Yes, for much the same reasons. Pretty much any ML-family language has the same effect; just having proper sum types, polymorphism and first class functions (and not having null) goes a long way to preventing huge classes of bugs.

nindalf · on May 3, 2020

The critical feature enabling fearless concurrrency is Rust's borrow checker though, something that the other ML languages don't have.

lmm · on May 3, 2020

In practice you have fearless concurrency in every other ML language I know, because they're all immutable-first. It's true that if you wrote some code that mutated data then it wouldn't be concurrency-safe, but why would you do that?

yongjik · on May 3, 2020

I think the common saying is that once your Haskell code compiles, it's usually correct.

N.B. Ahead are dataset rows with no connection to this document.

(** An engine with a single item. *)
Definition one_item_world : World :=
  mkWorld (mkStep (mkModel (Has (table 1 [[1]; [2]]%Z))
                           (Has (table 1 [[3]]%Z)) [] false [] mf_forward)
                  (unweighted squared_error) demo_optimizer
                  default_conf_func default_device) ∅ [].

(** An engine whose tables disagree on the dimension, a batch of two
    examples, and the small engine with a stored state whose user table has
    three rows. *)
Definition mismatched_world : World :=
  mkWorld (mkStep (mkModel (Has (table 1 [[1]; [2]]%Z))
                           (Has (table 2 [[1; 0]; [0; 1]]%Z)) [] false []
                           mf_forward)
                  (unweighted squared_error) demo_optimizer
                  default_conf_func default_device) ∅ [].

Definition two_example_features : Matrix :=
  mkMatrix 3 (List.map (List.map qz) [[0; 1; 1]; [1; 2; 1]]%Z).

Definition stale_state : StateDict :=
  mkStateDict (Some (table 1 [[5]; [6]; [7]]%Z))
              (Some (table 1 [[4]; [5]; [6]]%Z)) [].

Definition stale_file_world : World :=
  mkWorld demo_engine (<["model.pt" := stale_state]> ∅) [].

(** The small engine with the weighted squared error and, as confidence,
    the rating itself; and the small engine with an optimizer whose
    [step()] raises. *)
Definition rating_as_confidence : Tensor -> result Tensor := fun r => Ok r.

Definition weighted_engine : Step :=
  mkStep demo_model (weighted squared_error None) demo_optimizer
         rating_as_confidence default_device.

Definition weighted_world : World := mkWorld weighted_engine ∅ [].

Definition closure_world : World :=
  mkWorld (mkStep demo_model (unweighted squared_error)
                  (mkOptimizer [] needs_closure clear_grad)
                  default_conf_func default_device) ∅ [].

(** * Properties *)

Ltac unfold_monad :=
  unfold to_device_opt in *;
  unfold bind, ret, raise, lift, get_self, put_self, log, modify_model,
    to_device, emit, set_self in *.

Section Properties.
Context `{RT : Runtime}.

Lemma bind_ok {A B} (m : M A) (f : A -> M B) w a w' :
  m w = (Ok a, w') -> bind m f w = f a w'.
Proof. intros H. unfold bind. now rewrite H. Qed.

Lemma bind_raise {A B} (m : M A) (f : A -> M B) w e w' :
  m w = (Raise e, w') -> bind m f w = (Raise e, w').
Proof. intros H. unfold bind. now rewrite H. Qed.

Lemma bind_inv_ok {A B} (m : M A) (f : A -> M B) w b w2 :
  bind m f w = (Ok b, w2) ->
  exists a w1, m w = (Ok a, w1) /\ f a w1 = (Ok b, w2).
Proof.
  unfold bind. destruct (m w) as [[a | e] w1]; intros H.
  - exists a, w1. now split.
  - discriminate.
Qed.

Lemma ok_pair {A} (p : result A * World) (a : A) :
  fst p = Ok a -> p = (Ok a, snd p).
Proof. destruct p as [r w]. simpl. now intros ->. Qed.

Lemma bind_congr {A B} (m : M A) (f g : A -> M B) w :
  (forall a w1, m w = (Ok a, w1) -> f a w1 = g a w1) ->
  bind m f w = bind m g w.
Proof.
  intros H. unfold bind. destruct (m w) as [[a | e] w1]; [| reflexivity].
  now apply H.
Qed.

Lemma updates_app t1 t2 : updates (t1 ++ t2) = updates t1 + updates t2.
Proof. unfold updates. now rewrite List.filter_app, List.length_app. Qed.

Lemma forwards_app t1 t2 : forwards (t1 ++ t2) = forwards t1 + forwards t2.
Proof. unfold forwards. now rewrite List.filter_app, List.length_app. Qed.

Lemma set_objective_same e : set_objective e (objective e) = e.
Proof. now destruct e. Qed.

Lemma set_self_same w : set_self w (self w) = w.
Proof. now destruct w. Qed.

Lemma parameters_set_training m b :
  parameters (set_training m b) = parameters m.
Proof. reflexivity. Qed.

Lemma criterion_injected o c : criterion (injected o c) = criterion o.
Proof. unfold injected. now destruct (hasattr_weight o). Qed.

Lemma to_device_ok {A} (x : A) w :
  available (device (self w)) = true -> to_device x w = (Ok x, w).
Proof. intros H. unfold to_device. now rewrite H. Qed.

Lemma to_device_raise {A} (x : A) w :
  available (device (self w)) = false ->
  to_device x w = (Raise RuntimeError, w).
Proof. intros H. unfold to_device. now rewrite H. Qed.

Lemma step_unfold user item rating preference :
  step user item rating preference =
  (model_train ;;;
   user <- to_device user ;;
   item <- to_device item ;;
   rtng <- to_device_opt rating ;;
   pref <- to_device_opt preference ;;
   train_on (fun l => l) user item rtng pref).
Proof. reflexivity. Qed.

Lemma fit_batch_unfold features preferences :
  fit_batch (features, preferences) =
  (users <- (c <- lift (column features 0) ;; to_device c) ;;
   items <- (c <- lift (column features 1) ;; to_device c) ;;
   rtngs <- (c <- lift (column features 2) ;; to_device c) ;;
   prefs <- to_device preferences ;;
   train_on mean users items rtngs prefs).
Proof. reflexivity. Qed.

Lemma train_on_eq reduce users items rtngs prefs w :
  train_on reduce users items rtngs prefs w
  = train_on_result reduce users items rtngs prefs w.
Proof.
  unfold train_on, train_on_result, call_model, call_conf, inject_weight,
    call_objective, backward, optimizer_step, optimizer_zero_grad, injected,
    commit, with_learnt.
  unfold_monad. simpl.
  destruct (forward _ _ _ _ _) as [preds | e]; [| reflexivity].
  destruct (conf_func (self w) rtngs) as [confs | e]; [| reflexivity].
  destruct (hasattr_weight (objective (self w))) eqn:Hattr; simpl;
    rewrite ?set_objective_same;
    (destruct (criterion _ _ _ _) as [loss | e]; [| reflexivity]);
    (destruct (elements (reduce loss)) as [| d [| d' l]]; try reflexivity);
    simpl;
    destruct (update _ _ _ _) as [[[] | x] [s p]]; simpl;
    rewrite <- ?List.app_assoc; simpl; try reflexivity;
    destruct (zero_grad _ _) as [[[] | x] g']; simpl;
    rewrite <- ?List.app_assoc; reflexivity.
Qed.

Lemma fit_batch_short features preferences w :
  ncols features < 3 ->
  available (device (self w)) = true ->
  fit_batch (features, preferences) w = (Raise IndexError, w).
Proof.
  intros Hc Hdev. rewrite fit_batch_unfold. unfold column. unfold_monad.
  destruct (ncols features) as [| [| [| c]]]; simpl; rewrite ?Hdev; simpl;
    try reflexivity.
  lia.
Qed.

Lemma step_some_eq user item rtng pref w :
  available (device (self w)) = true ->
  step user item (Some rtng) (Some pref) w
  = train_on (fun l => l) user item rtng pref (train_world w).
Proof.
  intros Hdev. rewrite step_unfold.
  rewrite (bind_ok _ _ _ tt (train_world w)) by reflexivity.
  now rewrite !(bind_ok _ _ _ _ (train_world w)) by now apply to_device_ok.
Qed.

Lemma fit_batch_some_eq features preferences w :
  available (device (self w)) = true ->
  3 <= ncols features ->
  fit_batch (features, preferences) w
  = train_on mean (column_values features 0) (column_values features 1)
             (column_values features 2) preferences w.
Proof.
  intros Hdev Hc. rewrite fit_batch_unfold.
  assert (Hcol : forall j, j < 3 ->
            (c <- lift (column features j) ;; to_device c) w
            = (Ok (column_values features j), w)).
  { intros j Hj. unfold column, column_values. unfold_monad.
    replace (j <? ncols features) with true
      by (symmetry; apply Nat.ltb_lt; lia).
    now rewrite Hdev. }
  rewrite (bind_ok _ _ _ _ _ (Hcol 0 ltac:(lia))).
  rewrite (bind_ok _ _ _ _ _ (Hcol 1 ltac:(lia))).
  rewrite (bind_ok _ _ _ _ _ (Hcol 2 ltac:(lia))).
  now rewrite (bind_ok _ _ _ preferences w) by now apply to_device_ok.
Qed.

(** [step], by cases on the device and on the two optional arguments. *)
Lemma step_cases user item rating preference w :
  (exists e, step user item rating preference w = (Raise e, train_world w))
  \/ (exists rtng pref,
        rating = Some rtng /\ preference = Some pref
        /\ available (device (self w)) = true
        /\ step user item rating preference w
           = train_on (fun l => l) user item rtng pref (train_world w)).
Proof.
  rewrite step_unfold.
  rewrite (bind_ok _ _ _ tt (train_world w)) by reflexivity.
  destruct (available (device (self w))) eqn:Hdev.
  - rewrite (bind_ok _ _ _ user (train_world w)) by now apply to_device_ok.
    rewrite (bind_ok _ _ _ item (train_world w)) by now apply to_device_ok.
    destruct rating as [rtng |]; [| left; now exists AttributeError].
    rewrite (bind_ok _ _ _ rtng (train_world w)) by now apply to_device_ok.
    destruct preference as [pref |]; [| left; now exists AttributeError].
    rewrite (bind_ok _ _ _ pref (train_world w)) by now apply to_device_ok.
    right. now exists rtng, pref.
  - left. exists RuntimeError. apply bind_raise. now apply to_device_raise.
Qed.

(** The loop body of [batch_fit], by cases on the slicing and the device. *)
Lemma fit_batch_cases features preferences w :
  (exists e, fit_batch (features, preferences) w = (Raise e, w))
  \/ (3 <= ncols features
      /\ available (device (self w)) = true
      /\ fit_batch (features, preferences) w
         = train_on mean (column_values features 0) (column_values features 1)
                    (column_values features 2) preferences w).
Proof.
  destruct (available (device (self w))) eqn:Hdev.
  - destruct (Nat.lt_ge_cases (ncols features) 3) as [Hc | Hc].
    + left. exists IndexError. now apply fit_batch_short.
    + right. split; [exact Hc |]. split; [reflexivity |].
      now apply fit_batch_some_eq.
  - left. rewrite fit_batch_unfold. unfold column. unfold_monad.
    destruct (0 <? ncols features); simpl; rewrite ?Hdev; eauto.
Qed.

(** ** [step] with a missing argument *)

(** C10. [step] gives [rating] and [preference] the default [None], yet a
    call in which either is [None] raises (an [AttributeError], on a usable
    device) before the model is called: the trace of calls is the one before
    the call, and the parameters, the accumulated gradient and the optimizer
    are untouched. *)
Theorem step_requires_rating_and_preference
    (user item : Tensor) (rating preference : option Tensor) (w : World) :
  rating = None \/ preference = None ->
  let r := step user item rating preference w in
  (exists e, fst r = Raise e)
  /\ (available (device (self w)) = true -> fst r = Raise AttributeError)
  /\ trace (snd r) = trace w
  /\ forwards (trace (snd r)) = forwards (trace w)
  /\ parameters (model (self (snd r))) = parameters (model (self w))
  /\ grad (model (self (snd r))) = grad (model (self w))
  /\ optimizer (self (snd r)) = optimizer (self w).
Proof.
  intros Hnone.
  assert (Hcases : rating = None \/ (exists r, rating = Some r) /\ preference = None).
  { destruct rating; [right; split; eauto | now left].
    destruct Hnone; [discriminate | assumption]. }
  clear Hnone. unfold step, model_train.
  destruct Hcases as [-> | [[r ->] ->]]; unfold_monad; simpl;
    destruct (available (device (self w))) eqn:Hdev; simpl;
    repeat (rewrite Hdev; simpl);
    repeat split; first [solve [eauto] | discriminate].
Qed.

(** ** One call of [step] *)

(** X19. A call of [step] on a usable device, with both tensors given, on
    which the model's forward pass, the confidence function and the
    objective return, the loss has one element, and the optimizer's
    [step()] and [zero_grad()] return on the gradient of that loss, returns
    normally; it has made one call of the model, one backward pass, one call
    of [optimizer.step()] and one of [zero_grad()], in that order, and the
    state it returns holds the parameters and the buffers that
    [optimizer.step()] left and the gradient that [zero_grad()] left. *)
Theorem step_applies_one_update
    (user item rtng pref : Tensor) (w : World) (preds loss : GTensor)
    (confs : Tensor) (d : Dual) (s : list R) (p : Parameters) (g' : Grad) :
  available (device (self w)) = true ->
  forward (model (self w)) (parameters (model (self w))) true user item
    = Ok preds ->
  conf_func (self w) rtng = Ok confs ->
  criterion (objective (self w))
    (weight_slot (injected (objective (self w)) confs)) preds pref
    = Ok loss ->
  elements loss = [d] ->
  update (optimizer (self w)) (opt_state (optimizer (self w)))
         (parameters (model (self w)))
         (gadd (grad (model (self w))) (der d)) = (Ok tt, (s, p)) ->
  zero_grad (optimizer (self w)) (gadd (grad (model (self w))) (der d))
    = (Ok tt, g') ->
  exists w',
    step user item (Some rtng) (Some pref) w = (Ok tt, w')
    /\ trace w' = trace w ++ [EvForward user item; EvBackward; EvOptStep;
                              EvZeroGrad]
    /\ updates (trace w') = S (updates (trace w))
    /\ opt_state (optimizer (self w')) = s
    /\ parameters (model (self w')) = p
    /\ grad (model (self w')) = g'.
Proof.
  intros Hdev Hfwd Hconf Hobj Hd Hupd Hzero.
  rewrite step_unfold.
  rewrite (bind_ok _ _ _ tt (train_world w)) by reflexivity.
  rewrite (bind_ok _ _ _ user (train_world w)) by now apply to_device_ok.
  rewrite (bind_ok _ _ _ item (train_world w)) by now apply to_device_ok.
  rewrite (bind_ok _ _ _ rtng (train_world w)) by now apply to_device_ok.
  rewrite (bind_ok _ _ _ pref (train_world w)) by now apply to_device_ok.
  rewrite train_on_eq. unfold train_on_result. simpl.
  rewrite parameters_set_training, Hfwd, Hconf, criterion_injected, Hobj, Hd.
  unfold commit. simpl. rewrite parameters_set_training, Hupd, Hzero.
  eexists. split; [reflexivity |]. simpl.
  rewrite <- !List.app_assoc. simpl.
  split; [reflexivity |].
  split; [rewrite updates_app; unfold updates at 2; simpl; lia |].
  destruct p. repeat split.
Qed.

(** ** [batch_fit]: one update per batch per epoch *)

Lemma commit_ok_trace w d w' :
  commit w d = (Ok tt, w') ->
  trace w' = trace w ++ [EvBackward; EvOptStep; EvZeroGrad].
Proof.
  unfold commit.
  destruct (update _ _ _ _) as [[[] | x] [s p]]; [| discriminate].
  destruct (zero_grad _ _) as [r g']. now intros [= _ <-].
Qed.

The fine print is that nobody claimed it's easy to write Haskell code that compiles.

sitkack · on May 3, 2020

https://youtu.be/DdR9q69se-I?t=1329

shock · on May 2, 2020

> One of the biggest ones to point out is that async runtimes are still a bit unclear. There are currently two different options to choose from, each of them with their own tradeoffs and problems. Also, many of the implementation details are tied to specific runtimes, meaning that if you have a dependency that uses one runtime over another, you’ll often be locked into that runtime choice.

My understanding of how async/await works in Rust is that you can have multiple async runtimes in one Rust program. Is that not the case?

roblabla · on May 2, 2020

That is the case, but it's super awkward to use. Basically, you cannot await a tokio future on an async-std runtime, or an async-std future on a tokio runtime. You can, however, have both runtimes running at the same time, and use some form of message-passing to bridge them.

It's definitely easier to only deal with one runtime. Ideally, we should have some kind of abstraction to allow crates to support both runtimes (e.g. a trait that'd allow creating an async TcpSocket of the right "kind" for your runtime), but AFAIK this is not currently done.

steveklabnik · on May 2, 2020

> AFAIK this is not currently done.

That's correct; we're still working on these abstractions. It's the end goal that most folks have in mind, though.

jeffdavis · on May 3, 2020

Can you explain and/or link to the issues? I thought Futures were the abstraction that lets you choose a runtime?

Rusky · on May 3, 2020

Futures are part of the answer, and more specifically the way that the Wakers passed to Future::poll use dynamic dispatch to re-schedule the task.

Other major abstractions that are missing so far include async versions of the Read and Write traits, a Stream trait for the async equivalent of the Iterator trait, and perhaps a way to spawn new tasks.

This series of interviews covers these in more depth: http://smallcultfollowing.com/babysteps/blog/2020/04/30/asyn...

Matthias247 · on May 3, 2020

> That is the case, but it's super awkward to use.

That's really the case for any language where an eventloop is not part of a builtin runtime (like it e.g. is with Javascript or Dart). E.g. in C++ we also have boost asio, libuv, libevent, wagle, seastar,GUI framework eventloops in GTK, QT, etc.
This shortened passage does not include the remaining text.